*Your goal*: After finding the line with "zen_users := users d;" in the entries below, retype exactly each line from there through the line with "Definition getUser (id", including that final line.

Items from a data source
(** * Financial Zen: the record store, the service layer, the extraction
      gateway and the intake handlers, embedded from the TypeScript sources.

    Modelling conventions, used throughout:
    - a JavaScript [number] holding an amount is an exact rational ([Q])
      and numeric equality is [==] on [Q]; the rounding of IEEE doubles is
      not modelled; a quotient or a difference that need not be finite is
      a [JsNumber], with [NaN] and the infinities;
    - an instant is the millisecond count of [Date.prototype.getTime],
      [option Z] with [None] for the [NaN] of an invalid date;
    - a [Promise] is the outcome it settles with; an [async] method of the
      store is a function from the world before the call to its result and
      the world after it;
    - the JSON text kept in [localStorage] under a key is represented by the
      collection it serialises;
    - an object created as [{}] is its list of own properties in creation
      order, read and written through the names it inherits from
      [Object.prototype];
    - a [string] is its sequence of code units, each below 256. *)

From Stdlib Require Import List String Ascii Bool Arith ZArith QArith Lia Lqa.
From Stdlib Require Import Permutation Sorted.
Import ListNotations.

Open Scope string_scope.
Open Scope Q_scope.

(* ================================================================== *)
(** * JavaScript primitives used by the sources *)
(* ================================================================== *)

(** [s || d] on an optional string: [undefined] and [""] are falsy. *)
Definition or_string (o : option string) (d : string) : string :=
  match o with
  | Some s => if (s =? "")%string then d else s
  | None => d
  end.

(** [n || d] on an optional number: [undefined] and [0] are falsy. *)
Definition or_number (o : option Q) (d : Q) : Q :=
  match o with
  | Some q => if Qeq_bool q 0 then d else q
  | None => d
  end.

(** [b || d] on an optional boolean. *)
Definition or_bool (o : option bool) (d : bool) : bool :=
  match o with
  | Some true => true
  | _ => d
  end.

(** [a || d] on an optional array: every array is truthy. *)
Definition or_array {A : Type} (o : option (list A)) (d : list A) : list A :=
  match o with
  | Some l => l
  | None => d
  end.

(** The outcome of a promise: the value it resolves with, or the error it
    rejects with (the exception an [await] rethrows). *)
Inductive JsError : Type :=
| Error (message : string).

Inductive Promise (A : Type) : Type :=
| Resolved (a : A)
| Rejected (e : JsError).
Arguments Resolved {A} a.
Arguments Rejected {A} e.

(** The sign [Array.prototype.sort] reads off the number its comparator
    returns: negative, zero (also for [NaN]) or positive. *)
Definition sign_of_Z (z : Z) : comparison := Z.compare z 0.
Definition sign_of_Q (q : Q) : comparison := Qcompare q 0.

(** [Array.prototype.sort(compareFn)]. ECMAScript requires the sort to be
    stable, which fixes the result for every consistent comparator; the
    insertion sort below computes it. [compareFn a b = Gt] moves [a] behind
    [b]. For an inconsistent comparator the standard leaves the order to the
    implementation. *)
Fixpoint sort_insert {A : Type} (compareFn : A -> A -> comparison)
         (x : A) (l : list A) : list A :=
  match l with
  | [] => [x]
  | y :: l' =>
      match compareFn x y with
      | Gt => y :: sort_insert compareFn x l'
      | _ => x :: l
      end
  end.

Definition Array_sort {A : Type} (compareFn : A -> A -> comparison)
           (l : list A) : list A :=
  fold_right (sort_insert compareFn) [] l.

(** [a > b] on numbers. *)
Definition Qgt_bool (a b : Q) : bool := negb (Qle_bool a b).

(** [Array.prototype.reduce((sum, x) => sum + f x, 0)]. *)
Definition reduce_sum {A : Type} (f : A -> Q) (l : list A) : Q :=
  fold_left (fun sum x => sum + f x) l 0.

(** [Array.prototype.findIndex]. *)
Fixpoint findIndex {A : Type} (p : A -> bool) (l : list A) : option nat :=
  match l with
  | [] => None
  | x :: l' => if p x then Some 0%nat else option_map S (findIndex p l')
  end.

(** [arr[i] = x] for an index inside the array. *)
Fixpoint set_at {A : Type} (i : nat) (x : A) (l : list A) : list A :=
  match l, i with
  | [], _ => []
  | _ :: l', O => x :: l'
  | y :: l', S i' => y :: set_at i' x l'
  end.

(** The environment's date parser: [new Date(s).getTime()]. *)
Class JsDate : Type := Date_parse : string -> option Z.

(* ================================================================== *)
(** * Data model (lib/types.ts) *)
(* ================================================================== *)

Inductive Theme : Type := dark | light.
Inductive Period : Type := monthly | weekly.

Record Preferences : Type := {
  pref_currency : string;
  pref_theme : Theme
}.

Module User.
Record t : Type := {
  id : string;
  email : string;
  name : string;
  preferences : Preferences;
  createdAt : string
}.
End User.

Record AiMetadata : Type := {
  confidence : Q;
  originalPrompt : string;
  modelUsed : string
}.

Module Transaction.
Record t : Type := {
  id : string;
  userId : string;
  amount : Q;
  currency : string;
  date : string;
  category : string;
  merchant : string;
  description : string;
  tags : list string;
  isRecurring : bool;
  aiMetadata : option AiMetadata
}.
End Transaction.

(** [Partial<Transaction>]: every field may be absent. *)
Module Partial.
Record t : Type := {
  id : option string;
  userId : option string;
  amount : option Q;
  currency : option string;
  date : option string;
  category : option string;
  merchant : option string;
  description : option string;
  tags : option (list string);
  isRecurring : option bool;
  aiMetadata : option AiMetadata
}.
End Partial.

Module Budget.
Record t : Type := {
  id : string;
  userId : string;
  category : string;
  limitAmount : Q;
  period : Period;
  spent : Q
}.
End Budget.

(** The closed enumeration of categories of the specification. *)
Definition category_enumeration : list string :=
  ["Food"; "Transport"; "Utilities"; "Entertainment"; "Health"; "Shopping";
   "Other"; "Uncategorized"].

Definition in_enumeration (c : string) : bool :=
  existsb (String.eqb c) category_enumeration.

(* ================================================================== *)
(** * The record store (lib/store.ts) *)
(* ================================================================== *)

(** The three private fields of [MockDatabase]. *)
Record MockDatabase : Type := {
  users : list User.t;
  transactions : list Transaction.t;
  budgets : list Budget.t
}.

(** [localStorage] under the keys [zen_users], [zen_transactions] and
    [zen_budgets]. *)
Record LocalStorage : Type := {
  zen_users : list User.t;
  zen_transactions : list Transaction.t;
  zen_budgets : list Budget.t
}.

Record World : Type := {
  db : MockDatabase;
  localStorage : LocalStorage
}.

(** [commit()] on a storage that takes every write: each collection is
    written back to [localStorage]. A storage that refuses a write is
    [commit_writing] below. *)
Definition commit (d : MockDatabase) : World :=
  {| db := d;
     localStorage := {| zen_users := users d;
                        zen_transactions := transactions d;
                        zen_budgets := budgets d |} |}.

(** [localStorage] holds what the last [commit] wrote. *)
Definition mirrored (w : World) : Prop := w = commit (db w).

Definition getUser (id : string) (w : World) : option User.t :=
  find (fun u => (User.id u =? id)%string) (users (db w)).

Definition createUser (user : User.t) (w : World) : User.t * World :=
  (user,
   commit {| users := users (db w) ++ [user];
             transactions := transactions (db w);
             budgets := budgets (db w) |}).

Definition guest_user (createdAt : string) : User.t :=
  {| User.id := "guest_user";
     User.email := "guest@zen.finance";
     User.name := "Zen Traveler";
     User.preferences := {| pref_currency := "USD"; pref_theme := dark |};
     User.createdAt := createdAt |}.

*Reply*:
     localStorage := {| zen_users := users d;
                        zen_transactions := transactions d;
                        zen_budgets := budgets d |} |}.

(** [localStorage] holds what the last [commit] wrote. *)
Definition mirrored (w : World) : Prop := w = commit (db w).

Definition getUser (id : string) (w : World) : option User.t :=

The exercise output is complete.